The patch which helps is here: <http://gcc.gnu.org/ml/gcc-patches/2004-05/msg00991.html>.
I just hit this bug in a hairy piece of code which I reduced to the testcase below (a should compile to the same thing as expected). It's the same as this bug but with two layers of indirection instead of one. #define inline inline __attribute__((always_inline)) #define regparm __attribute__((regparm(3))) extern void regparm f(void); static inline void regparm e(void) { f(); } static inline void regparm d(void) { f(); } static inline void regparm c(int x, void (regparm *p1)(void), void (regparm *p2)(void)) { if (x) p1(); else p2(); } static inline void regparm b(int x, void (regparm *p)(int x, void (regparm *p1)(void), void (regparm *p2)(void))) { p(x, d, e); } void regparm a(int x) { b(x, c); } void regparm expected(int x __attribute__((unused))) { f(); }
This is present in 3.4 too -------------------------------------------- static inline int foo () { return 100; } typedef int (*fptr)(); static const fptr a [] = { foo }; static inline int call (int i) { return a [i](); } static inline int call2 (fptr f) { return f(); } static const fptr F = foo; int main () { return call (0) + call2 (foo) + F() +foo(); } --------------------------------------------------- Here only F() and foo() are added at compile time but it would be better if gcc just returned 400 w/o any other code. Please fix!

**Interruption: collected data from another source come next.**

Lemma strip_padded (l s r : str) :
  whitespace l -> whitespace r -> strip (l ++ s ++ r) = strip s.
Proof.
  intros Hl Hr. symmetry. apply trimmed_of_unique.
  destruct (strip_trimmed s) as [[l' [r' [Hs [Hl' Hr']]]] [Hhead Hlast]].
  split; [| split; assumption].
  exists (l ++ l'), (r' ++ r). split; [| split].
  - rewrite Hs at 1. rewrite <- !app_assoc. reflexivity.
  - apply Forall_app. split; assumption.
  - apply Forall_app. split; assumption.
Qed.

Lemma strip_whitespace (s : str) : whitespace s -> strip s = [].
Proof. intros H. unfold strip. rewrite (lstrip_whitespace s H). reflexivity. Qed.

Lemma validate_outcome (query : str) (w : world) :
  outcome (validate_sql_query query w)
  = if existsb (fun keyword => startswith (str_upper (strip query)) keyword) valid_keywords
    then Ok (strip query)
    else Raise (ValueError (lit "Invalid SQL query generated: " ++ strip query)).
Proof. rewrite validate_sql_query_eq. reflexivity. Qed.

(** X1. A text the validator returned is accepted, unchanged, when it is
    validated again. *)
Theorem validate_idempotent (s t : str) (w w' : world) :
  outcome (validate_sql_query s w) = Ok t ->
  outcome (validate_sql_query t w') = Ok t.
Proof.
  rewrite !validate_outcome.
  destruct (existsb _ valid_keywords) eqn:Hk; [| discriminate].
  intros H. injection H as <-. rewrite strip_idempotent, Hk. reflexivity.
Qed.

*** This bug has been marked as a duplicate of 3713 ***
Again this is different than PR 3713. (steven is closing bugs which are not really fixed or dups right now).

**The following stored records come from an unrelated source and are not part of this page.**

(** * traj-runner: the mission execution and telemetry-capture engine

    A shallow embedding of [CargarEjecutar.py]: the mission loader at the
    head of [run], the retrying [attempt_takeoff], the two telemetry loops
    [log_gps] and [log_odometry] with the landing-detection counters, and
    the race at the tail of [run].

    Conventions of the embedding.
    - A Python [float] is modelled by an exact rational ([Q]); a Python
      [int] by [Z]. Binary64 rounding error is outside the model.
    - A Python object that can be [None], a number or a container is a
      [pyval]; an operation that can raise returns a [result].
    - Exceptions are the subclasses of [Exception] the code can meet;
      external task cancellation ([CancelledError]) is not an input of
      the model. *)

From Stdlib Require Import ZArith QArith Qround Qabs String List Bool Lia Lqa.
From Stdlib Require Import Sorted.
Import ListNotations.

Open Scope string_scope.
Open Scope list_scope.
Open Scope Z_scope.
Open Scope Q_scope.

(** ** Python values and exceptions *)

Module Py.

Inductive exn : Type :=
| FileNotFoundError
| JSONDecodeError
| KeyError
| IndexError
| TypeError
| AttributeError
| RuntimeError
| ValueError
| ActionError.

*** Bug 28470 has been marked as a duplicate of this bug. ***
*** Bug 32751 has been marked as a duplicate of this bug. ***
OK, this is fixed in gcc 4.3 (woot!), but the unused "funk" is still omitted. See http://gcc.gnu.org/bugzilla/show_bug.cgi?id=35728
Note this is only fixed because we run inlining "twice". It isn't fixed properly in that the new inlining opportunity should be exposed during the first inlining pass.
I'm now working on a proper fix.
As of revision 138092 we are handling this much better. The example in bug description gets inlined at -O2 even with -fno-early-inlining. The example in comment #10 does not work as expected yet. The new edge is discovered but the always_inline attribute is disregarded and the inlined does not decide to inline it on its own. I will try to fix this but it should be noted that few guarantees can be made about indirect calls to always_inline functions and about always_inline functions which have their addresses taken in general. As far as the third example in comment #11 is concerned, the only problem is loading the target function from the array. The loaded value is not recognized to be constant early enough to be considered for inlining. That is really a separate issue though, quite different from the one originally described. I will have a look at what we can do earlier but I will close the bug if this is the only outstanding issue and I don't see an easy fix.

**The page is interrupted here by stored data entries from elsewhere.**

Lemma heavy_record_closes_batch_witness :
  @nil Object = []
  /\ (@nil Object = [] ->
      [record 0 200] = [record 0 200] /\
      forall st,
        coalesce_batch obliging_store [] [record 0 200] st = (inr true, st)).
Proof.
  apply (heavy_record_closes_batch obliging_store [] 100 10
           [record 0 200; record 1 7] [] [record 0 200] [[record 1 7]]
           [] (record 0 200) []).
  - repeat constructor; discriminate.
  - reflexivity.
  - reflexivity.
  - discriminate.
Defined.

(** One batch of one record and two batches of two: the deletes are
    rejected, the outcomes of the two large batches are failures, all
    three batches are run, and the result of the run is false. *)
Example rejected_deletes_fail_the_run :
  let partition :=
    [[record 0 1]; [record 1 1; record 2 1]; [record 3 1; record 4 1]] in
  let plan : gmap str (gmap Z (list (list Object))) :=
    {[ txt "t" := {[ 0 := partition ]} ]} in
  (coalesce_partition no_delete_store [] partition
     {| world := tt; sent := [] |}).1 = inr [true; false; false]
  /\ (exists st,
         coalesce_topics no_delete_store [] plan {| world := tt; sent := [] |}
         = (inr [[[true; false; false]]], st))
  /\ exit_status [[[true; false; false]]] = 2.
Proof.
  split; [reflexivity|]. split; [|reflexivity].
  eexists. vm_compute. reflexivity.
Qed.

(** * Further properties *)

(** ** The pattern on any key *)

Lemma scan_at_end (rest : str) :
  at_end rest = true -> scan filename_re O rest = [].
Proof. intros H. apply at_end_cases in H as [->| ->]; reflexivity. Qed.

Lemma scan_at_most_one (text : str) :
  (length (scan filename_re O text) <= 1)%nat.
Proof.
  induction text as [|c text IH]; [simpl; lia|].
  unfold scan at 1. fold scan.
  destruct (match_here filename_re (c :: text)) as [[caps rest]|] eqn:Hm;
    [|exact IH].
  pose proof Hm as Hm'.
  apply match_here_sound, matches_filename_re in Hm'.
  destruct Hm' as (t & p & st & e & _ & Heq & Hr & _).
  rewrite file_name_fields in Heq.
  assert (text = fields t p st e ++ txt ".jsonl.gz" ++ rest) as ->
      by congruence.
  replace (length (c :: fields t p st e ++ txt ".jsonl.gz" ++ rest)
           - length rest - 1)%nat
    with (length (fields t p st e ++ txt ".jsonl.gz")).
  - rewrite app_assoc, scan_skip, scan_at_end by exact Hr. simpl. lia.
  - simpl. rewrite !length_app. simpl. lia.
Qed.

Lemma findall_nil_parsed (summary : Summary) :
  findall filename_re (Key summary) = [] -> parsed summary = None.
Proof. unfold parsed. intros ->. reflexivity. Qed.

(** X1. Whatever the key, the pattern has at most one match in it:
    the test [len(match) == 1] never turns down a key that has a
    match, and a descriptor is skipped exactly when its key has no
    match. *)
Theorem key_has_at_most_one_match (summary : Summary) :
  (length (findall filename_re (Key summary)) <= 1)%nat
  /\ (parsed summary = None <-> findall filename_re (Key summary) = []).
Proof.
  pose proof (scan_at_most_one (Key summary)) as Hle.
  split; [exact Hle|]. split; [|apply findall_nil_parsed].
  unfold parsed, findall in *.
  destruct (scan filename_re O (Key summary)) as [|caps [|caps' l]] eqn:Hs;
    [reflexivity| |simpl in Hle; lia].
  assert (caps ∈ scan filename_re O (Key summary)) as Hin.
  { rewrite Hs. apply elem_of_cons. left. reflexivity. }
  apply scan_elem in Hin as (pre & text' & rest & _ & Hm).
  apply match_here_sound, matches_filename_re in Hm.
  destruct Hm as (t & p & st & e & -> & _). simpl. discriminate.
Qed.

(** X2. A descriptor gives a record exactly when its key is a
    directory part, an object name and nothing or one newline after
    it. *)
Theorem record_iff_object_name (summary : Summary) :
  is_Some (parsed summary) <->
  exists pre t p st e rest,
    Key summary = pre ++ file_name t p st e rest /\
    (rest = [] \/ rest = ["010"%char]) /\
    is_name t /\ is_number p /\ is_number st /\ is_number e.
Proof.
  split.
  - intros [obj Hobj].
    apply parsed_Some in Hobj
      as (pre & t & p & st & e & rest & Hk & Hr & Ht & Hp & Hst & He & _).
    exists pre, t, p, st, e, rest. auto 10.
  - intros (pre & t & p & st & e & rest & Hk & Hr & Ht & Hp & Hst & He).
    assert (at_end rest = true) as Hend
        by (destruct Hr as [->| ->]; reflexivity).
    destruct summary as [key sz]. simpl in Hk. subst key.
    rewrite parsed_file_name by assumption. eauto.
Qed.

(** ** Numbers *)

Lemma int_foldl_nonneg (w : str) (acc : Z) :
  Forall (fun c => is_digit c = true) w -> 0 <= acc ->
  0 <= foldl (fun acc c => acc * 10 + (code c - 48)) acc w.
Proof.
  intros Hall. revert acc.
  induction Hall as [|c w Hc _ IH]; intros acc Hacc; simpl; [exact Hacc|].
  apply IH. unfold is_digit, between in Hc.
  apply andb_true_iff in Hc as [Hlo _]. apply Z.leb_le in Hlo. lia.
Qed.

Lemma int_nonneg (w : str) : is_number w -> 0 <= int w.
Proof. intros [_ Hall]. apply int_foldl_nonneg; [exact Hall|lia]. Qed.

Lemma is_number_leading_zeros (n : nat) (w : str) :
  is_number w -> is_number (replicate n "0"%char ++ w).
Proof.
  intros [Hne Hall]. split.
  - destruct w; [congruence|]. destruct n; discriminate.
  - apply Forall_app. split; [|exact Hall].
    apply Forall_replicate. reflexivity.
Qed.

(** ** The grouper on any listing *)

Lemma at_partition_lookup {V : Type} (d : gmap str (gmap Z V)) (t : str)
    (by_partition : gmap Z V) (p : Z) :
  d !! t = Some by_partition -> at_partition d t p = by_partition !! p.
Proof. unfold at_partition. intros ->. reflexivity. Qed.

OK, here is the status regarding the trunk (4.4) and the test cases posted here: 1. The test case in the bug description now works in the sense that funk is inlined even when not performing early inlining because both indirect inlining and copy propagation can help the inliner do this. 2. When compiling the code from comment #10 with indirect inlining turned on (default on -O2) we end up with (taken from the "optimized" tree dump): a (int x) { <bb 2>: if (x != 0) goto <bb 3>; else goto <bb 4>; <bb 3>: f (); [tail call] goto <bb 5>; <bb 4>: f (); [tail call] <bb 5>: return; } Which obviously might be optimized even further but this is no longer an inlining issue. 3. Finally, let's look at code from comment #11. The function main still retains one call to foo(), specifically the one that came from function call(). The reason is that early cpp does not see the index being constant and thus does not replace the array_ref directly with the constant. Arguments could be made that cpp should be run few more times at various places (after ipa-cp, for example) but IMHO pass ordering would need bigger justification than this artificial example and this would be very difficult to implement while also retaining the three phase division of ipa passes for lto. Because we are done with all three examples as far as inlining is concerned, I think this is fixed.